After a tiring day, many owners rely on their pet to relieve the pressure. France has 16.6 million cats and 9.9 million dogs and the idea that these companions protect us from stress has taken hold everywhere. New research carried out by the Open University in the Netherlands, however, complicates this reassuring picture.
Published in 2026 in the journal Frontiers in Psychologythe study shows that cuddle your cat when you’re stressed could make negative emotions worse instead of alleviating them. While confirming that dogs and cats improve mood overall, psychologists describe a much less clear effect on the stress felt in the moment.
Cuddling your stressed cat: what the new Dutch study shows
The researchers followed 188 dog and cat owners using an app that questioned them ten times a day for five days, or nearly 8,000 measurements in real time, details Frontiers. With each notification, participants indicated their stress level, their emotions, what they were doing and whether they interacted with their pet, as well as the intensity of this contact.
On average, interacting with your pet was associated with more positive emotions and fewer negative emotions, whether you lived with a dog or a cat. But the famous “buffering effect” of stress has not been found. “Our results indicate that stress mitigation is not the mechanism that explains momentary emotional well-being when interacting with a pet. Interaction with either species did not act as a buffer against negative emotions“, explains Mayke Janssens, assistant professor of psychology at the Open University and lead author of the study.
Why your cat reacts badly to your cuddles when stressed
It is among cat owners that the most surprising result appears. “In cats, we even observed that a higher level of interaction was associated with a stronger link between stress and negative emotions in owners“, notes Mayke Janssens. In other words, in the moments when the participants declared themselves very stressed, the more intensely they interacted with their cat, the more their negative feelings increased. Remember, however, that the sample included only 36 cat owners compared to 75 dog owners, which limits the statistical solidity of this observation.

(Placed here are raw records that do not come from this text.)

(** How the exception leaves the binding: after the parser's call and
    before anything else, with the heap as the parser left it. *)
Lemma shim_raises (rt : Z → bool)
    (parse_to_string : heap → N → option (heap * N))
    (h h1 : heap) (v result : N) (s : list byte) :
  parse_to_string h (String_val v) = Some (h1, result) →
  cstring h1 result = Some s → has_room rt (length s) = false →
  ocaml_parse_to_string rt parse_to_string v h
  = Raises h1 [EvParse (String_val v) result].
Proof.
  intros Hparse Hs Hroom. unfold ocaml_parse_to_string.
  by rewrite Hparse, (caml_copy_string_raises rt h1 result s Hs Hroom).
Qed.

(** On the path where the binding returns: when the parser returns a usable
    buffer that it allocated (not a live block before the call) for a text
    the runtime holds, and the runtime has room for the copy, what the
    binding did is: call the parser, copy the result, release the result.
    That is its one release; the released pointer is not the input, and the
    block of the input is after the call as the parser left it. *)
Lemma shim_single_release (rt : Z → bool)
    (parse_to_string : heap → N → option (heap * N))
    (h h1 : heap) (v result : N) :
  parse_to_string h (String_val v) = Some (h1, result) →
  usable h1 result →
  copy_fits rt h1 result →
  h_blocks h !! result = None →
  (∃ cells, h_blocks h !! v = Some (Block Managed cells)) →
  ∃ v_res h3 tr,
    ocaml_parse_to_string rt parse_to_string v h = Returns v_res h3 tr
    ∧ List.filter is_free tr = [EvFree result]
    ∧ h_log h3 = h_log h1 ++ [HRelease result]
    ∧ result ≠ v
    ∧ (∀ blk, h_blocks h1 !! v = Some blk → h_blocks h3 !! v = Some blk).
Proof.
  intros Hparse Hus (s & Hs & Hroom) Hnew [cells Hv].
  destruct (shim_returns rt parse_to_string h h1 v result s Hparse Hus Hs Hroom)
    as (v_res & h2 & h3 & Hret & Hne & Hfresh & Hbl2 & Hbl3 & Hlog).
  assert (Hrv : result ≠ v) by (intros ->; congruence).
  exists v_res, h3. eexists. split; [apply Hret|].
  split_and!; auto.
  intros blk Hblk. rewrite Hbl3, lookup_delete_ne by done.
  rewrite Hbl2, lookup_insert_ne; [done|]. intros ->. congruence.
Qed.

(** The three ways the binding ends: it returns, on a usable result that
    the runtime has room to copy; the exception leaves it, on a readable
    result that the runtime has no room to copy; it is undefined
    otherwise. *)
Lemma shim_cases (rt : Z → bool)
    (parse_to_string : heap → N → option (heap * N))
    (h h1 : heap) (v r : N) :
  parse_to_string h (String_val v) = Some (h1, r) →
  (usable h1 r ∧ copy_fits rt h1 r ∧
   ∃ v_res h3 tr,
     ocaml_parse_to_string rt parse_to_string v h = Returns v_res h3 tr)
  ∨ (is_Some (cstring h1 r) ∧ ¬ copy_fits rt h1 r ∧
     ocaml_parse_to_string rt parse_to_string v h
     = Raises h1 [EvParse (String_val v) r])
  ∨ ((¬ usable h1 r) ∧
     ocaml_parse_to_string rt parse_to_string v h = UndefinedCall).
Proof.
  intros Hparse.
  destruct (cstring h1 r) as [s|] eqn:Hs.
  - destruct (has_room rt (length s)) eqn:Hroom.
    + assert (Hfits : copy_fits rt h1 r) by (by exists s).
      destruct (string_value s h1) as [h2 v_res] eqn:Halloc.
      assert (Hcopy : caml_copy_string rt r h1 = Copied h2 v_res).
      { unfold caml_copy_string, caml_alloc_string.
        by rewrite Hs, Hroom, Halloc. }
      destruct (free r h2) as [h3|] eqn:Hfree.
      * assert (Hus : usable h1 r).
        { split; [eauto|].
          pose proof (cstring_live _ _ _ Hs) as [Hr [blk Hblk]].
          apply free_defined in Hfree as [->|[cells Hcells]]; [done|].
          destruct h1 as [bl k log]. simpl in *.
          inversion Halloc; subst; clear Halloc. simpl in Hcells.
          rewrite lookup_insert_ne in Hcells; [eauto|].
          intros E. pose proof (fresh_addr_unused bl) as Hf.
          rewrite E in Hf. congruence. }
        left. split_and!; [done..|].
        destruct (shim_returns rt parse_to_string h h1 v r s Hparse Hus Hs Hroom)
          as (v' & h2' & h3' & Hret & _). eauto.
      * right. right. split.
        -- intros Hus.
           destruct (caml_copy_string_usable rt h1 r s Hus Hs Hroom)
             as (h2' & v' & Hcopy' & _ & _ & _ & _ & _ & Hus2).
           rewrite Hcopy in Hcopy'. inversion Hcopy'; subst.
           destruct (free_usable h2' r Hus2) as (h3 & Hfree' & _). congruence.
        -- unfold ocaml_parse_to_string. by rewrite Hparse, Hcopy, Hfree.
    + right. left. split_and!; [eauto| |].
      * intros (s' & Hs' & Hroom'). congruence.
      * by apply (shim_raises rt parse_to_string h h1 v r s).
  - right. right. split.
    + intros [[s' Hs'] _]. congruence.
    + unfold ocaml_parse_to_string, caml_copy_string. by rewrite Hparse, Hs.
Qed.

To try to explain this paradox, Sanne Peeters, researcher at the Open University, puts forward a suggestion: “One explanation, still speculative, is that interactions with cats are often more passive and less demanding in nature; a higher level of interaction might be more emotionally evocative. This may not correspond to the need for support in times of stress“, she suggests. Ethologists also point out that the cat was domesticated much later than the dog and remains close to the solitary and territorial feline, which makes it less tolerant of imposed cuddles, especially if its human is already tense and misreads its signals of discomfort.
Cats, dogs and stress: how to keep the hug on the good side
The authors are cautious: the association “high stress + intense cuddling with the cat = feeling worse” does not appear in all the analyses, and the small size of the group of cat owners suggests that this result should be seen as preliminary. “I wouldn’t say that one species makes a ‘better’ pet than another. Rather, it is about the personality and preferences of the owner. The main conclusion is that interacting with dogs and cats appears to provide similar emotional benefits.“, summarizes Sanne Peeters.
For everyday life, the message is therefore above all to better adjust one’s expectations. Rather than treating your cat as an immediate anti-stress medication, it can be more helpful to take advantage of its simple presence, letting it come on its own, especially when you feel exhausted. “It may be that interacting with a pet provides a feeling of companionship and that animals help people feel more connected and less alone, which in turn could help improve emotional well-being“, says Mayke Janssens. Clearly, respecting your cat’s consent and banking on the long-term relationship remains the best way to preserve her mood… and your own.